*** SUPPLIED RECORDS Section Begins ***

Record inv (s : SchedulerState) : Prop := {
  inv_profile : profile_wf (profile s);
  inv_vcpus : forall v, is_Some (vcpus s !! v) <-> v ∈ vcpu_ids (profile s);
  inv_sorted : StronglySorted key_lt (ready s);
  inv_ready : forall k, k ∈ ready s <->
    exists t, threads s !! key_thread k = Some t /\ ready_key t = Some k;
  inv_slots : forall v l, lease_for_vcpu s v = Some l <->
    exists t, threads s !! lease_thread l = Some t /\ active_lease t = Some l /\ lease_vcpu l = v;
  inv_threads : forall id t, threads s !! id = Some t ->
    thread_ok (profile s) (next_sequence s) (next_lease_generation s)
      (next_wake_generation s) id t;
  inv_sequences : forall k k', k ∈ ready s -> k' ∈ ready s ->
    key_sequence k = key_sequence k' -> k = k';
  inv_counters : 1 <= next_sequence s < 2 ^ 64 /\ 1 <= next_lease_generation s < 2 ^ 64 /\
    1 <= next_wake_generation s < 2 ^ 64
}.

Lemma thread_ok_mono p sq lg wg sq' lg' wg' id t :
  thread_ok p sq lg wg id t -> sq <= sq' -> lg <= lg' -> wg <= wg' ->
  thread_ok p sq' lg' wg' id t.
Proof.
  unfold thread_ok. intros (? & ? & H) ? ? ?. split; [done|]. split; [done|].
  destruct (lifecycle t); try done.
  - destruct H as (? & ? & k & ?). split_and!; [done..|]. exists k. naive_solver lia.
  - destruct H as (? & ? & l & ?). split_and!; [done..|]. exists l. naive_solver lia.
  - destruct H as (? & ? & Hw). split_and!; [done..|]. intros w [? ?]%Hw. split; [done|lia].
Qed.
(** [select] on an idle virtual CPU: the outcome of the search decides. *)
Lemma select_idle vcpu cmd Qe :
  vcpu_idle s vcpu = true ->
  (queue_find (fun t => core_contains (affinity (config t)) vcpu) = None ->
   astep (abs s) cmd (Selected None) (abs s)) ->
  (forall k t, queue_find (fun t => core_contains (affinity (config t)) vcpu) = Some k ->
   threads s !! key_thread k = Some t -> ready_key t = Some k ->
   astep (abs s) cmd
     (Selected (Some (a_lease_of (key_thread k) (abs_thread t) vcpu (next_lease_generation s))))
     (next_lease (put (key_thread k)
        (with_status (ARunning vcpu (next_lease_generation s)) (abs_thread t)) (abs s)))) ->
  (2 ^ 64 <= next_lease_generation s + 1 -> Qe LeaseGenerationExhausted s) ->
  wp (select vcpu) (accepted s cmd) Qe s.
Proof.
  intros Hidle Hnone Hsome Hexh. pose proof Hidle as Hidle'. unfold vcpu_idle in Hidle.
  destruct (vcpus s !! vcpu) as [slot|] eqn:Hslot; [|done]. guards.
  unfold select. wp_step. apply wp_read. rewrite Hslot. simpl.
  do 2 wp_step; guards; [by rewrite Hidle in H; destruct H|]. do 2 wp_step.
  change (List.find _ (ready s)) with
    (queue_find (fun t => core_contains (affinity (config t)) vcpu)).
  destruct (queue_find _) as [k|] eqn:Hfind; [|by wp_step; split; auto].
  destruct (queue_find_first _ (may_run (abs s) vcpu) k
    (fun id t Ht => may_run_spec s Hinv vcpu id t Ht) Hfind) as (t & Ht & Hk & Hg & _).
  destruct (thread_ok_key _ _ _ _ _ _ _ (thread_ok_of _ _ Ht) Hk) as (_ & _ & Hrdy & _).
  wp_step. apply wp_allocate_lease_generation; [intros Hlt|done].
  wp_step. apply wp_ready_remove. wp_step. apply wp_debug_assert.
  { apply ready_remove_present; [apply Hinv|]. by eapply (thread_key_ready s). }
  wp_step. apply wp_read. simpl. rewrite Ht. simpl.
  wp_step. eapply wp_thread_mut; [done|unfold expect_transition; by rewrite Hrdy|].
  wp_step. apply wp_vcpu_set_lease; [by exists slot|]. wp_step. split.
  - eapply (inv_acquire _ t k vcpu); simpl; try done. by apply (affinity_contains s Hinv (key_thread k)).
  - eapply astep_eq; [by eapply Hsome|]. abs_eq.
Qed.

Lemma select_sound vcpu :
  wp (select vcpu) (accepted s (Select vcpu)) (rejected s (Select vcpu)) s.
Proof.
  destruct (vcpu_idle s vcpu) eqn:Hidle.
  - assert (forall id t, threads s !! id = Some t ->
      may_run (abs s) vcpu id <-> core_contains (affinity (config t)) vcpu = true) as HP
      by (intros; by apply may_run_spec).
    pose proof (proj1 (vcpu_idle_spec s Hinv vcpu) Hidle) as Ha.
    apply select_idle; [done|..].
    + intros Hn. apply astep_select_none; [done|]. exact (queue_find_none _ _ HP Hn).
    + intros k t Hf Ht Hk. destruct (queue_find_first _ _ _ HP Hf) as (? & ? & ? & ? & ?).
      apply (astep_select (abs s)); [done|done|by apply abs_lookup].
    + intros. by split; [|apply rej_lease_generation].
  - unfold select. wp_step. apply wp_read. unfold vcpu_idle in Hidle.
    destruct (vcpus s !! vcpu) as [slot|] eqn:Hslot; simpl.
    + do 2 wp_step; guards.
      * destruct H as [l Hl]. split; [done|].
        assert (lease_for_vcpu s vcpu = Some l) as Hlv by (unfold lease_for_vcpu; by rewrite Hslot).
        apply (inv_slots _ Hinv) in Hlv as (t & Ht & Hal & <-).
        eapply (rej_busy _ _ (lease_thread l) _ (lease_generation l)); [by apply abs_lookup|].
        pose proof (thread_ok_lease _ _ _ _ _ _ _ (thread_ok_of _ _ Ht) Hal) as (_ & _ & Hrun & _).
        simpl. unfold abs_status. by rewrite Hrun, Hal.
      * done.
    + split; [done|]. apply rej_unknown_vcpu. simpl. rewrite <- (inv_vcpus _ Hinv), Hslot.
      by intros [].
Qed.

(** [find] on a core set returns its least idle core. *)
Lemma find_least_core f l v :
  StronglySorted Z.lt l -> List.find f l = Some v ->
  v ∈ l /\ f v = true /\ forall w, w ∈ l -> f w = true -> v <= w.
Proof.
  induction 1 as [|y l Hl IH Hf]; simpl; [done|]. destruct (f y) eqn:Hy.
  - intros [= ->]. split_and!; [left|done|]. intros w [->|Hw]%elem_of_cons _; [lia|].
    rewrite list.Forall_forall in Hf. specialize (Hf w Hw). lia.
  - intros (? & ? & Hmin)%IH. split_and!; [by right|done|].
    intros w [->|Hw]%elem_of_cons; [congruence|by apply Hmin].
Qed.

Lemma option_filter_some {A} f (o : option A) a :
  option_filter f o = Some a <-> o = Some a /\ f a = true.
Proof. destruct o as [b|]; simpl; [destruct (f b) eqn:?|]; naive_solver congruence. Qed.

Lemma option_filter_none {A} f (o : option A) :
  option_filter f o = None -> forall a, o = Some a -> f a <> true.
Proof. intros Hn a -> Hf. simpl in Hn. by rewrite Hf in Hn. Qed.

Lemma select_target_placed id t :
  threads s !! id = Some t -> has_idle_core (abs s) id ->
  exists v, select_target s t = Some v /\ placed (abs s) (abs_thread t) v /\ vcpu_idle s v = true.
Proof.
  intros Ht (w & (a & Ha & Hw) & Hwi). rewrite (abs_lookup _ _ _ Ht) in Ha. simplify_eq.
  pose proof (vcpu_idle_spec s Hinv) as Hspec.
  pose proof (thread_ok_of _ _ Ht) as (_ & ((_ & Hsorted) & _ & _ & _ & Hideal) & _).
  assert (forall v, core_contains (affinity (config t)) v = true <-> v ∈ cores (affinity (config t)))
    as Hcc by (intros; by apply (affinity_contains s Hinv id)).
  unfold select_target, option_or, placed. simpl.
  destruct (option_filter _ (ideal_vcpu _)) as [i|] eqn:Hi.
  { apply option_filter_some in Hi as [Hi Hidle]. exists i.
    pose proof (proj1 (Hspec i) Hidle) as Hia. split_and!; try done; [by apply Hideal|..].
    - intros i' Hi' _. congruence.
    - intros Hno. by destruct (Hno i Hi). }
  assert (forall i, ideal_vcpu (config t) = Some i -> ~ a_idle (abs s) i) as Hnoideal.
  { intros i Hic Hia. eapply option_filter_none; [exact Hi|exact Hic|by apply Hspec]. }
  destruct (option_filter _ (last_vcpu t)) as [l|] eqn:Hlast.
  { apply option_filter_some in Hlast as [Hlast [Hla Hli]%andb_true_iff]. exists l.
    split_and!; [done|by apply Hcc|by apply Hspec|naive_solver| |done].
    intros _. split; [naive_solver|]. intros Hno.
    by destruct (Hno l Hlast); [apply Hcc|apply Hspec]. }
  assert (forall l, last_vcpu t = Some l -> l ∈ cores (affinity (config t)) -> ~ a_idle (abs s) l)
    as Hnolast.
  { intros l Hll Hla Hia. eapply option_filter_none; [exact Hlast|exact Hll|].
    apply andb_true_iff. split; [by apply Hcc|by apply Hspec]. }
  destruct (List.find (vcpu_idle s) _) as [v|] eqn:Hf.
  - apply find_least_core in Hf as (Hv & Hvi & Hmin); [|done]. exists v.
    split_and!; [done|done|by apply Hspec|naive_solver| |done].
    intros _. split; [naive_solver|]. intros _ w' Hw' Hwi'. by apply Hmin; [|apply Hspec].
  - apply Hspec in Hwi. by rewrite (find_none_all _ _ Hf w Hw) in Hwi.
Qed.

(** The virtual CPU chosen for the first thread selects that thread. *)
Lemma select_same_thread k v t :
  queue_find (fun t => existsb (vcpu_idle s) (cores (affinity (config t)))) = Some k ->
  threads s !! key_thread k = Some t -> v ∈ cores (affinity (config t)) ->
  vcpu_idle s v = true ->
  queue_find (fun t => core_contains (affinity (config t)) v) = Some k.
Proof.
  intros Hf Ht Hv Hidle. pose proof (inv_sorted _ Hinv) as Hs.
  apply find_least in Hf as (Hin & _ & Hmin); [|done].
  destruct (queue_find _) as [k'|] eqn:Hf'.
  - apply find_least in Hf' as (Hin' & Hc' & Hmin'); [|done]. f_equal.
    pose proof Hin' as (t' & Ht' & _)%(inv_ready _ Hinv). rewrite Ht' in Hc'.
    destruct (Hmin k') as [|Hlt]; [done| |done|].
    { rewrite Ht'. apply existsb_exists. exists v. split; [|done].
      apply list_elem_of_In. by apply (affinity_contains s Hinv (key_thread k')). }
    destruct (Hmin' k) as [|Hlt']; [done| |done|].
    { rewrite Ht. by apply (affinity_contains s Hinv (key_thread k)). }
    destruct (key_lt_irrefl k). by eapply key_lt_trans.
  - pose proof (find_none_all _ _ Hf' k Hin) as Hn. simpl in Hn. rewrite Ht in Hn.
    apply (affinity_contains s Hinv (key_thread k) t v Ht) in Hv. congruence.
Qed.

Lemma select_next_sound :
  wp select_next (accepted s SelectNext) (rejected s SelectNext) s.
Proof.
  unfold select_next. do 2 wp_step.
  change (List.find _ (ready s)) with
    (queue_find (fun t => existsb (vcpu_idle s) (cores (affinity (config t))))).
  assert (forall id t, threads s !! id = Some t ->
    has_idle_core (abs s) id <-> existsb (vcpu_idle s) (cores (affinity (config t))) = true) as HP
    by (intros; by apply has_idle_core_spec).
  destruct (queue_find _) as [k|] eqn:Hf.
  - destruct (queue_find_first _ _ _ HP Hf) as (t & Ht & Hk & Hg & Hfirst).
    destruct (select_target_placed _ t Ht) as (v & Htar & Hplaced & Hidle); [by apply Hfirst|].
    wp_step. apply wp_read. rewrite Ht. simpl. wp_step. apply wp_read. rewrite Htar. simpl.
    pose proof (select_same_thread k v t Hf Ht (proj1 Hplaced) Hidle) as Hsame.
    apply select_idle; [done|congruence|..].
    + intros k' t' Hf' Ht' Hk'. rewrite Hsame in Hf'. simplify_eq.
      apply (astep_select_next (abs s)); [done|by apply abs_lookup|done].
    + intros. by split; [|apply rej_lease_generation].
  - wp_step. split; [done|]. apply astep_select_next_none. exact (queue_find_none _ _ HP Hf).
Qed.

(** *** The whole scheduler *)

(** Core sets come from their checked constructors; [MakeReady] is sent for a
    thread that is not running and has no registered wait. *)
Definition admissible (cmd : SchedulerCommand) : Prop :=
  match cmd with
  | Register c => CoreSet_wf (affinity c)
  | Migrate _ _ c => CoreSet_wf c
  | MakeReady id => startable id
  | _ => True
  end.

Lemma apply_sound cmd :
  admissible cmd -> wp (apply cmd) (accepted s cmd) (rejected s cmd) s.
Proof.
  destruct cmd; simpl; intros Hadm.
  - by apply register_sound.
  - apply unregister_sound.
  - by apply make_ready_sound.
  - apply select_next_sound.
  - apply select_sound.
  - apply complete_sound.
  - apply register_wait_sound.
  - apply (finish_wait_sound _ false).
  - apply (finish_wait_sound _ true).
  - apply terminate_sound.
  - by apply migrate_sound.
  - apply set_priority_sound.
  - apply set_effective_priority_sound.
  - apply set_activity_sound.
Qed.
End Handlers.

*** SUPPLIED RECORDS Section Ends ***

ACTIVITY: Looking at the data above, write out exactly the lines that start at the one containing "unfold select_next. do 2 wp_step." and end at the one containing "destruct (select_target_placed _"; include both and nothing beyond.

RESPONSE TO THIS EXERCISE:
  unfold select_next. do 2 wp_step.
  change (List.find _ (ready s)) with
    (queue_find (fun t => existsb (vcpu_idle s) (cores (affinity (config t))))).
  assert (forall id t, threads s !! id = Some t ->
    has_idle_core (abs s) id <-> existsb (vcpu_idle s) (cores (affinity (config t))) = true) as HP
    by (intros; by apply has_idle_core_spec).
  destruct (queue_find _) as [k|] eqn:Hf.
  - destruct (queue_find_first _ _ _ HP Hf) as (t & Ht & Hk & Hg & Hfirst).
    destruct (select_target_placed _ t Ht) as (v & Htar & Hplaced & Hidle); [by apply Hfirst|].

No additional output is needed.